Aim of the task: Your task is to transcribe the entries below exactly, from their first line down to the line containing "by (eapply store_rel_mono; [|exact", and to stop there.
········
Lemma at_blocks_flagged w t' : at_blocks w p → store_rel flagged (blocks_ w) (blocks_ t') →
  activeChain_ w = activeChain_ t' → appliedBlockCount w = appliedBlockCount t' →
  (∃ ip', blocks_ t' !! p = Some ip' ∧ isFailed ip' = false) → at_blocks t' p.
Proof.
  intros [(ip & Hip & Hf & Hc) Hact Hlvl] Hrel Echain Ecount (ip' & Hip' & Hf').
  assert (store_rel same_links (blocks_ w) (blocks_ t')) as Hlinks
    by (eapply store_rel_mono; [|exact Hrel]; intros j j' Hj; apply same_node_links, Hj).
  assert (∀ x j', blocks_ t' !! x = Some j' → ∃ j, blocks_ w !! x = Some j ∧ flagged j j') as Hback.
  { intros x j' Hj. specialize (Hrel x). rewrite Hj in Hrel. inversion Hrel; subst. eauto. }
  constructor.
  - exists ip'. rewrite <- Echain, <- Ecount. split_and!; [done|done|].
    destruct (Hback p ip' Hip') as (j & Hj & (Eh & _) & _). assert (j = ip) by congruence. subst. by rewrite <- Eh.
  - intros x j' (j & Hj & Hfl)%Hback. rewrite (ancestor_links _ _ _ _ Hlinks), <- (flagged_active _ _ Hfl). by apply Hact.
  - intros x j' (j & Hj & Hfl)%Hback. rewrite (ancestor_links _ _ _ _ Hlinks), <- (flagged_level _ _ Hfl). by apply Hlvl.
Qed.

Lemma invalidate_ok w : machine_inv w0 w tip → at_blocks w p → blocks_ w !! k = Some i → pprev i = Some p →
  isFailed i = false → 2 <= level (status i) → level (status i) ≠ 4 →
  ∃ t', invalidateSubtree k BLOCK_FAILED_POP false w = Ok t' ∧ machine_inv w0 t' tip ∧
    evolves w t' ∧ at_blocks t' p ∧ w ≡ t' ∧
    (∃ j, blocks_ t' !! k = Some j ∧ isFailed j = true) ∧
    (∀ x j, ¬ ancestor (blocks_ w) k x → blocks_ w !! x = Some j → isFailed j = false →
      ∃ j', blocks_ t' !! x = Some j' ∧ isFailed j' = false).
Proof.
  intros Hi Hab Hk Hp Hf Hl2 Hl4. pose proof (mi_wf _ _ _ Hi) as W. pose proof (mi_tree _ _ _ Hi) as Ht.
  assert (¬ ancestor (blocks_ w) k tip) as Hntip by (intros Ha; by apply (mi_tip _ _ _ Hi k i Hk) in Ha).
  destruct (chain_of_contains _ _ _ k i W (mi_chain _ _ _ Hi) Hk) as (b & Hb & Hiff).
  assert (b = false) as -> by (destruct b; [|done]; by destruct (proj1 Hiff eq_refl)).
  destruct (invalidateSubtree_correct w k i p BLOCK_FAILED_POP 6) as (t' & Et & Ht' & Hrest & Hrel & Hbelow).
  { split; [done|by right]. }
  { split; [done|done|done|done|done|]. right. lia. }
  pose proof (flagged_rel _ _ _ Hk Hrel) as Hfl. assert (ext w = ext t') as Eext by apply Hrest. destruct Hrest as (Echain & Ecount & _).
  assert (store_rel evolved (blocks_ w) (blocks_ t')) as Hev by (eapply store_rel_mono; [apply flagged_evolved|done]).
  assert (status_only w t') as Hso by (split; [eapply store_rel_mono; [apply flagged_status|done]|done]).
  destruct (ok_status _ _ Hso (mi_ok _ _ _ Hi)) as [Hok Heq].
  assert (∀ x j, ¬ ancestor (blocks_ w) k x → blocks_ w !! x = Some j → isFailed j = false →
      ∃ j', blocks_ t' !! x = Some j' ∧ isFailed j' = false) as Hout by (intros x j; by apply (unfailed_outside w t' i)).
  exists t'. split; [done|]. split; [|split; [by split|split; [|split; [done|split; [|done]]]]].
  - apply (machine_inv_step w0 w); [done..|]. intros x j Hj E4. left.
    specialize (Hfl x). rewrite Hj in Hfl. inversion Hfl as [j0 ? Hfl0 Ej0|]; subst.
    exists j0. by rewrite (flagged_level _ _ Hfl0).
  - destruct (ab_block _ _ Hab) as (ip & Hip & Hfp & _). apply (at_blocks_flagged w); [done..|].
    apply (Hout p ip); [|done|done]. destruct (wf_prev _ W k i p Hk Hp) as (ip' & Hip' & Hh & _).
    assert (ip' = ip) by congruence. subst. apply (not_below _ _ _ _ _ W Hip Hk). lia.
  - destruct (Hbelow k) as (j & Hj & Hfj & _); [apply ancestor_refl|by exists j].
Qed.
End block.

Section step.
Context (w0 : world) (tip k p : K).

(** What the machine promises of a step from [w] to [w']: blocks outside the
    subtree of [k] do not fail. *)
Definition outside_kept w w' : Prop := ∀ x j, ¬ ancestor (blocks_ w) k x → blocks_ w !! x = Some j →
  isFailed j = false → ∃ j', blocks_ w' !! x = Some j' ∧ isFailed j' = false.

Lemma reaches_evolves w w' x : evolves w w' → w ≡ w' → reaches w0 (blocks_ w) x w → reaches w0 (blocks_ w') x w'.
Proof. intros [Hev _] Heq Hr. eapply reaches_equiv; [exact Heq|]. eapply reaches_rel; [by apply evolved_spec|done]. Qed.

Definition valid_kept w w' : Prop := ∀ b x j, blocks_ w !! x = Some j → isFailed j = b →
  ∃ j', blocks_ w' !! x = Some j' ∧ isFailed j' = b.

Lemma kept_valid w w' : kept w w' → valid_kept w w'.
Proof.
  intros (Hrel & _) b x j Hj Hf. destruct (store_rel_lookup _ _ _ _ _ Hrel Hj) as (j' & Hj' & _ & _ & Es & _).
  exists j'. split; [done|]. unfold isFailed. by rewrite <- Es.
Qed.

Lemma valid_outside w w' : valid_kept w w' → outside_kept w w'.
Proof. intros Hv x j _. apply Hv. Qed.

Lemma valid_trans w w1 w' : valid_kept w w1 → valid_kept w1 w' → valid_kept w w'.
Proof. intros H1' H2' b x j Hj Hf. destruct (H1' b x j Hj Hf) as (j1 & Hj1 & Hf1). by apply (H2' b x j1). Qed.

(** The successful end of [applyBlock]. *)
Lemma apply_success w i : machine_inv w0 w tip → at_blocks w p → blocks_ w !! k = Some i → pprev i = Some p →
  isFailed i = false → 2 <= level (status i) → reaches w0 (blocks_ w) k w →
  ∃ w', mark_applied k w = Ok w' ∧ machine_inv w0 w' tip ∧ evolves w w' ∧ at_state w0 w' k ∧ valid_kept w w'.
Proof.
  intros Hi Hab Hk Hp Hf Hl2 Hr. rewrite (mark_applied_ok w0 tip k p i w) by done. cbn [mbind result_bind].
  destruct (applied_change i (mi_status w0 w tip k i Hi Hk) Hf Hl2) as (Hneu & Hev & Hst).
  destruct (set_node_step w0 w tip k i (applied_node i) (appliedBlockCount w + 1) Hi Hk Hneu Hev Hst) as (Hi' & Hev' & Heq).
  { intros _. right. by exists w. }
  eexists. split; [done|]. split; [done|]. split; [done|]. split.
  - split; [by apply (at_blocks_applied w0 tip k p i w)|]. by apply (reaches_evolves w).
  - intros b x j Hj Hfj. cbn [fst set_node with_applied with_blocks blocks_]. destruct (decide (x = k)) as [->|Hne].
    + rewrite lookup_insert_eq. eexists. split; [done|]. by destruct Hneu as (_ & _ & <- & _); congruence.
    + rewrite lookup_insert_ne by done. by exists j.
Qed.

Lemma outside_trans w w1 w' : evolves w w1 → outside_kept w w1 → outside_kept w1 w' → outside_kept w w'.
Proof.
  intros [Hev _] H1' H2' x j Hanc Hj Hf. destruct (H1' x j Hanc Hj Hf) as (j1 & Hj1 & Hf1).
  apply (H2' x j1); [|done|done]. by rewrite (ancestor_links _ _ _ _ (evolved_links _ _ Hev)).
Qed.

(** [applyBlock] moves the machine to a successor of its block exactly when the
    successor can be reached; otherwise the successor is marked as failed. *)
Lemma applyBlock_ok w i : machine_inv w0 w tip → at_state w0 w p → blocks_ w !! k = Some i → pprev i = Some p →
  isFailed i = false → 2 <= level (status i) →
  ∃ w' b, applyBlock hasPayloads getCommands k w = Ok (w', b) ∧ machine_inv w0 w' tip ∧ evolves w w' ∧
    outside_kept w w' ∧ (b = true → at_state w0 w' k ∧ valid_kept w w') ∧
    (b = false → at_state w0 w' p ∧ w ≡ w') ∧
    (b = true ↔ ∃ w1, reaches w0 (blocks_ w) k w1).
Proof.
  intros Hi [Hab Hr] Hk Hp Hf Hl2. pose proof (mi_wf _ _ _ Hi) as W. unfold applyBlock.
  rewrite (assertBlockCanBeApplied_ok w0 tip k p i w Hi Hab Hk Hp Hf), (deref_eq _ _ _ Hk). cbn [mbind result_bind].
  rewrite !isValid_eq by by apply (mi_status w0 w tip k). rewrite Hf. cbn [negb andb].
  change BLOCK_VALID_TREE with 1. change BLOCK_CONNECTED with 2.
  rewrite !(proj2 (Z.leb_le _ _)) by lia. cbn [mbind result_bind negb vassert].
  rewrite (execute_payloads_eq k i w Hk).
  destruct (reaches_execute w0 _ k i p w (mi_payloads _ _ _ Hi) Hk Hp (mi_ok _ _ _ Hi) Hr)
    as (b & w1 & -> & Hok1 & Hkept & Hfail & Hsucc & Hiff). cbn [mbind result_bind fst snd].
  pose proof (machine_inv_kept _ _ _ _ Hi Hkept Hok1) as Hi1. pose proof (at_blocks_kept _ _ _ Hab Hkept) as Hab1.
  pose proof (kept_evolves _ _ Hkept) as Hev1.
  destruct (store_rel_lookup _ _ _ _ _ (proj1 Hkept) Hk) as (i1 & Hk1 & Hkn).
  destruct Hkn as ((_ & Ep1 & _) & _ & Es1 & _).
  assert (pprev i1 = Some p) as Hp1 by congruence.
  assert (isFailed i1 = false) as Hf1 by (unfold isFailed; by rewrite <- Es1).
  rewrite Es1 in Hl2. destruct b.
  - destruct (apply_success w1 i1) as (w' & -> & Hi' & Hev' & Hat & Hval); [done..| |].
    { eapply reaches_rel; [apply evolved_spec; exact (proj1 Hev1)|by apply Hsucc]. }
    exists w', true. cbn [mbind result_bind]. assert (valid_kept w w') as Hvalid by (by apply (valid_trans w w1); [apply kept_valid|]).
    split; [done|split; [done|split; [by etrans|split; [by apply valid_outside|]]]]. by split_and!.
  - specialize (Hfail eq_refl).
    assert (level (status i1) ≠ 4) as Hl4.
    { intros E. rewrite <- Es1 in E. destruct (mi_applicable _ _ _ Hi k i Hk E) as [u Hu].
      by apply (ex_intro _ u), Hiff in Hu. }
    destruct (invalidate_ok w0 tip k p i1 w1 Hi1 Hab1 Hk1 Hp1 Hf1 Hl2 Hl4) as (t' & Et & Hi' & Hev' & Hab' & Heq & _ & Hout).
    exists t', false. rewrite Et. cbn [mbind result_bind].
    assert (w ≡ t') as Heq' by (rewrite <- Heq; by symmetry).
    assert (evolves w t') as Hev'' by by etrans.
    split_and!; [done|done|done| |done| |done].
    + apply (outside_trans w w1); [done|by apply valid_outside, kept_valid|done].
    + intros _. split; [|done]. split; [done|]. by apply (reaches_evolves w).
Qed.

(** *** Unapplying a block *)
Lemma assertBlockCanBeUnapplied_ok w i : machine_inv w0 w tip → at_blocks w k → blocks_ w !! k = Some i →
  pprev i = Some p → finalized i = false → assertBlockCanBeUnapplied (blocks_ w) k = Ok tt.
Proof.
  intros Hi Hab Hk Hp Hfin. pose proof (mi_wf _ _ _ Hi) as W. unfold assertBlockCanBeUnapplied, isRoot, deref_prev.
  rewrite (deref_eq _ _ _ Hk). cbn [mbind result_bind]. rewrite Hp, Hfin. cbn [mbind result_bind negb bool_decide decide_rel vassert].
  destruct (wf_prev _ W k i p Hk Hp) as (ip & Hip & Hh & _). rewrite (deref_eq _ _ _ Hip).
  rewrite (proj2 (ab_active _ _ Hab k i Hk) (ancestor_refl _ _)). cbn [mbind result_bind vassert].
  rewrite (proj2 (ab_active _ _ Hab p ip Hip) (parent_ancestor _ _ _ _ Hk Hp)). cbn [mbind result_bind vassert].
  rewrite (children_unapplied w k i W Hk); [done|].
  intros x j Hx Hlt. by apply (above_unapplied w k i x j W Hab Hk Hx).
Qed.

Lemma at_blocks_unapplied w i : machine_inv w0 w tip → at_blocks w k → blocks_ w !! k = Some i → pprev i = Some p →
  at_blocks (set_node k (unapplied_node i) (appliedBlockCount w - 1) w) p.
Proof.
  intros Hi Hab Hk Hp. pose proof (mi_wf _ _ _ Hi) as W.
  destruct (unapplied_change i (mi_status w0 w tip k i Hi Hk)) as (Hneu & Hev & _).
  assert (store_rel same_links (blocks_ w) (<[k := unapplied_node i]> (blocks_ w))) as Hlinks
    by (apply (store_rel_set _ _ k i); [done|done|apply Hev]).
  destruct (wf_prev _ W k i p Hk Hp) as (ip & Hip & Hh & _).
  destruct (ab_block _ _ Hab) as (i' & Hi' & Hf & Hcount). assert (i' = i) by congruence. subst i'.
  assert (p ≠ k) as Hpk by (intros ->; assert (ip = i) by congruence; subst; lia).
  constructor; cbn [fst set_node with_applied with_blocks blocks_ appliedBlockCount activeChain_].
  - exists ip. rewrite lookup_insert_ne by done. split_and!; [done| |lia].
    rewrite isFailed_bits in Hf. apply orb_false_iff in Hf as [_ Hb7].
    by rewrite <- (ti_child _ (mi_tree _ _ _ Hi) k i p ip Hk Hp Hip).
  - intros x j Hx. rewrite (ancestor_links _ _ _ _ Hlinks). destruct (decide (x = k)) as [->|Hne].
    + rewrite lookup_insert_eq in Hx. injection Hx as <-. rewrite hasFlags_active, unapplied_node_bit by lia.
      cbn [Z.eqb negb]. rewrite andb_false_r. split; [done|]. intros Hanc.
      exfalso. apply (not_below _ _ _ _ _ W Hip Hk); [lia|done].
    + rewrite lookup_insert_ne in Hx by done. rewrite (ab_active _ _ Hab x j Hx), (ancestor_step _ _ _ _ _ Hk Hp). naive_solver.
  - intros x j Hx. rewrite (ancestor_links _ _ _ _ Hlinks). intros Hanc. destruct (decide (x = k)) as [->|Hne].
    + exfalso. apply (not_below _ _ _ _ _ W Hip Hk); [lia|done].
    + rewrite lookup_insert_ne in Hx by done. apply (ab_level _ _ Hab x j Hx). apply (ancestor_step _ _ _ _ _ Hk Hp). by right.
Qed.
········
Exercise solution:
Lemma at_blocks_flagged w t' : at_blocks w p → store_rel flagged (blocks_ w) (blocks_ t') →
  activeChain_ w = activeChain_ t' → appliedBlockCount w = appliedBlockCount t' →
  (∃ ip', blocks_ t' !! p = Some ip' ∧ isFailed ip' = false) → at_blocks t' p.
Proof.
  intros [(ip & Hip & Hf & Hc) Hact Hlvl] Hrel Echain Ecount (ip' & Hip' & Hf').
  assert (store_rel same_links (blocks_ w) (blocks_ t')) as Hlinks
    by (eapply store_rel_mono; [|exact Hrel]; intros j j' Hj; apply same_node_links, Hj).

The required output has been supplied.